The low-cost / high-impact quadrant has no name. Rory suggests it has no name because most never think of this area. I would modify that to ‘most don't think about it a lot’. At DeskDirector, we label it “leveraged,” and a lot of our recent thinking has been focused there.
Our quadrant, called "leveraged" should be full of Service Recipes, small adaptations and automation and service that make a big difference. We are talking really small.
A great candidate is the humble “waiting on client” status on the service ticket. Every IT or MSP company has some version of this status, and it is a place for service to fester.
What would be great would be a small workflow that waits a week and then quietly sends a message to the client asking the following questions:
- Do you know we're waiting on you?
- Do you need help coming back to us with answers?
- Should we make contact?
- Do you want us to remind you in another week?
The automation should act appropriately to the response (including no response).
Yes, this is something you can do with DeskDirector right now.
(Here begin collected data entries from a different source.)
(** ** Rooms (models/room.py) *)

(** A room is not available at a slot that was added as maintenance slot;
    at a slot that was removed it is available whenever the room is; other
    slots are not affected, and removing a slot that was added to a room
    that did not have it gives the room back. *)
Theorem maintenance_slot_round_trip (room : Room.t) (time_slot_id : string)
    (other : string) :
  Room.is_available_at (Room.add_maintenance_slot room time_slot_id)
    time_slot_id = false
  ∧ Room.is_available_at (Room.remove_maintenance_slot room time_slot_id)
      time_slot_id = Room.is_available room
  ∧ (other ≠ time_slot_id →
     Room.is_available_at (Room.add_maintenance_slot room time_slot_id) other
     = Room.is_available_at room other
     ∧ Room.is_available_at (Room.remove_maintenance_slot room time_slot_id)
         other
       = Room.is_available_at room other)
  ∧ (time_slot_id ∉ Room.maintenance_slots room →
     Room.remove_maintenance_slot
       (Room.add_maintenance_slot room time_slot_id) time_slot_id = room).
Proof.
  unfold Room.is_available_at, Room.add_maintenance_slot,
    Room.remove_maintenance_slot. cbn -[bool_decide].
  split_and!.
  - rewrite bool_decide_eq_true_2 by set_solver. apply andb_false_r.
  - rewrite bool_decide_eq_false_2 by set_solver. apply andb_true_r.
  - intros Hother. split; do 2 f_equal; apply bool_decide_ext; set_solver.
  - intros Hnot. destruct room as [i c rt fs av ms]. cbn in *. f_equal.
    apply leibniz_equiv. set_solver.
Qed.

(** The suitability score is 0.0 for a room that is not suitable for the
    course and lies between 0.5 and 1.0 for a room that is. *)
Theorem suitability_score_range (room : Room.t) (course_type : string)
    (capacity_needed : Z) (required_equipment : list string) :
  let score :=
    Room.get_suitability_score room course_type capacity_needed
      required_equipment in
  (Room.is_suitable_for_course room course_type capacity_needed
     required_equipment = false → score = 0.0%Q)
  ∧ (Room.is_suitable_for_course room course_type capacity_needed
       required_equipment = true → (0.5 <= score ∧ score <= 1.0)%Q).
Proof.
  intros score. subst score. unfold Room.get_suitability_score.
  split; intros ->; [done|]. cbn [negb]. cbv zeta. split.
  - apply Q.min_glb; [|done].
    repeat match goal with
           | |- context [if ?b then _ else _] => destruct b
           end; done.
  - apply Q.le_min_r.
Qed.


(** ** Time slots (models/time_slot.py) *)

Lemma time_lt_irrefl a : time_lt a a = false.
Proof. unfold time_lt. repeat case_bool_decide; try done; lia. Qed.

(** Overlap and adjacency of time slots are symmetric, and two adjacent
    slots never overlap; a slot that ends after it starts overlaps itself
    and is not adjacent to itself. *)
Theorem overlap_and_adjacency (a b : TimeSlot.t) :
  TimeSlot.overlaps_with a b = TimeSlot.overlaps_with b a
  ∧ TimeSlot.is_adjacent_to a b = TimeSlot.is_adjacent_to b a
  ∧ (TimeSlot.is_adjacent_to a b = true → TimeSlot.overlaps_with a b = false)
  ∧ (time_lt (TimeSlot.start_time a) (TimeSlot.end_time a) = true →
     TimeSlot.overlaps_with a a = true
     ∧ TimeSlot.is_adjacent_to a a = false).
Proof.
  unfold TimeSlot.overlaps_with, TimeSlot.is_adjacent_to.
  assert (bool_decide (TimeSlot.day b = TimeSlot.day a)
          = bool_decide (TimeSlot.day a = TimeSlot.day b)) as Hsym
    by (apply bool_decide_ext; split; congruence).
  split_and!.
  - rewrite Hsym. destruct (negb _); [done|]. apply andb_comm.
  - rewrite Hsym. destruct (negb _); [done|].
    rewrite orb_comm. f_equal; apply bool_decide_ext; split; congruence.
  - destruct (negb _); [done|].
    intros [->%bool_decide_eq_true| <-%bool_decide_eq_true]%orb_true_iff.
    + by rewrite time_lt_irrefl, andb_false_r.
    + by rewrite time_lt_irrefl.
  - intros Hlt. rewrite !bool_decide_eq_true_2 by done. cbn [negb].
    rewrite Hlt. split; [done|].
    apply orb_false_iff.
    split; apply bool_decide_eq_false_2; intros Heq;
      rewrite Heq, time_lt_irrefl in Hlt; done.
Qed.

(** A time slot that is created without a duration gets the whole minutes
    between its start and its end.  When the end is not after the start, the
    end is taken on the next day (so equal times give 24 hours), except on
    the last day of a month, where the construction raises [ValueError].  A
    given duration is kept as it is. *)
Theorem time_slot_derived_duration (today_is_last_of_month : bool)
    (id : string) (day : DayOfWeek) (start_time end_time : time)
    (slot_type : SlotType) (is_active : bool) :
  valid_time start_time → valid_time end_time →
  let start_us := time_microseconds start_time in
  let end_us := time_microseconds end_time in
  let created :=
    TimeSlot.new today_is_last_of_month id day start_time end_time slot_type
      None is_active in
  ((start_us < end_us)%Z →
   ∃ slot, created = Py.Ok slot
     ∧ TimeSlot.duration_minutes slot
       = ((end_us - start_us) `div` 60000000)%Z
     ∧ (0 ≤ TimeSlot.duration_minutes slot < 1440)%Z)
  ∧ ((end_us ≤ start_us)%Z → today_is_last_of_month = false →
     ∃ slot, created = Py.Ok slot
       ∧ TimeSlot.duration_minutes slot
         = ((end_us + 86400000000 - start_us) `div` 60000000)%Z
       ∧ (0 ≤ TimeSlot.duration_minutes slot ≤ 1440)%Z)
  ∧ ((end_us ≤ start_us)%Z → today_is_last_of_month = true →
     created = Py.Raise Py.ValueError)
  ∧ ∀ minutes,
      TimeSlot.new today_is_last_of_month id day start_time end_time
        slot_type (Some minutes) is_active
      = Py.Ok (TimeSlot.mk id day start_time end_time slot_type minutes
                 is_active).
Proof.
  intros Hstart Hend start_us end_us created. subst created.
  unfold TimeSlot.new, TimeSlot.derived_duration.
  fold start_us end_us.
  assert (0 ≤ start_us < 86400000000)%Z
    by (unfold start_us, time_microseconds, valid_time in *; lia).
  assert (0 ≤ end_us < 86400000000)%Z
    by (unfold end_us, time_microseconds, valid_time in *; lia).
  assert (∀ d, (0 ≤ d)%Z →
            Py.int_of_float (Qmake d 1000000 / 60) = (d `div` 60000000)%Z)
    as Hint.
  { intros d Hd. unfold Py.int_of_float, Qdiv, Qmult, Qinv. cbn.
    rewrite Z.mul_1_r. by rewrite Z.quot_div_nonneg by lia. }
  split_and!.
  - intros Hlt. rewrite bool_decide_eq_false_2 by lia.
    eexists. split; [done|]. cbn [TimeSlot.duration_minutes].
    rewrite Hint by lia. split; [done|].
    split; [apply Z.div_pos; lia | apply Z.div_lt_upper_bound; lia].
  - intros Hle ->. rewrite bool_decide_eq_true_2 by lia.
    eexists. split; [done|]. cbn [TimeSlot.duration_minutes].
    rewrite Hint by lia. split; [done|].
    split; [apply Z.div_pos; lia|].
    apply Z.lt_succ_r, Z.div_lt_upper_bound; lia.
  - intros Hle ->. by rewrite bool_decide_eq_true_2 by lia.
  - done.
Qed.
But even better, it is something you could create within a couple of hours. Adaptations, changing the waiting period, or the copy or the options, are always minutes away.
50% of our features, like Teams Integration and ticket-first briefing, have been built out as service recipes. They ride on top of out automation rather than being buried in our code. This makes for lightweight, high impact services that are very adaptable.
Low-cost, high impact is the future for ITSM Services.